What is required: Where the word "mkError" occurs in a line of the listing, please copy the line.

Records for processing:
(** * SHEGA backend: normalisation, alerting and control routing

    A shallow embedding of the message core of the SHEGA backend:
    - [services/mqttService.js]: [normalizeMessage], [inferStream],
      [pickNumber], [isFiniteNumber], [toISO], [extractHomeFromDevice],
      [maybePublishAlerts], [publish] and the ['message'] handler
      registered by [startMqtt];
    - the sockets module: [getIO], [emitTelemetry], [emitAlert],
      [emitCommand];
    - [services/deviceControlService.js]: [getMqtt], [sendDeviceControl].

    JavaScript values are modelled by the inductive type [value]; objects
    are finite maps from property names to values, as [JSON.parse] makes
    them: every property is an own data property and none is callable.
    Finite numbers are rationals: every finite double is one, and the
    comparisons of the source agree with the order of [Q] on them.
    Strings are byte strings; the case mappings of [String.prototype]
    are builtins.  A conversion to text that throws is modelled as such
    ([ToString]). *)

From Stdlib Require Import QArith Ascii String DecimalString.
From stdpp Require Import gmap strings list.

Set Warnings "-register-all".
Local Open Scope string_scope.

(** ** JavaScript values *)

Module Js.

Inductive number :=
| Fin (q : Q)
| NaN
| PosInf
| NegInf.

Inductive value :=
| VUndef
| VNull
| VBool (b : bool)
| VNum (n : number)
| VStr (s : string)
| VArr (l : list value)
| VObj (m : gmap string value).

(** A thrown [Error]: its message and the [status] property, if set. *)
Record Error := mkError { message : string; status : option nat }.

Inductive Res (A : Type) :=
| Ok (a : A)
| Throw (e : Error).
Arguments Ok {A} a.
Arguments Throw {A} e.

Definition TypeError : Error := mkError "TypeError" None.

(** Builtins that the development does not re-implement:
    [number_to_string] is ECMAScript's Number::toString on finite
    numbers; [toUpperCase] and [toLowerCase] are the methods of
    [String.prototype], the case mappings of Unicode. *)
Class Builtins := {
  number_to_string : Q -> string;
  toUpperCase : string -> string;
  toLowerCase : string -> string;
  (** [JSON.parse(buf.toString())]; [None] when it throws. *)
  JSON_parse : string -> option value;
  (** [new Date(v).toISOString()]; [None] for an invalid date. *)
  Date_toISOString : value -> option string
}.

(** [v.k] for a [v] that is neither [null] nor [undefined], and a name
    [k] that is no index and no prototype property (all names read by
    the source are such). *)
Definition get (v : value) (k : string) : value :=
  match v with
  | VObj m => default VUndef (m !! k)
  | _ => VUndef
  end.

Definition nullish (v : value) : bool :=
  match v with
  | VUndef | VNull => true
  | _ => false
  end.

Finished exercise:
Record Error := mkError { message : string; status : option nat }.
Definition TypeError : Error := mkError "TypeError" None.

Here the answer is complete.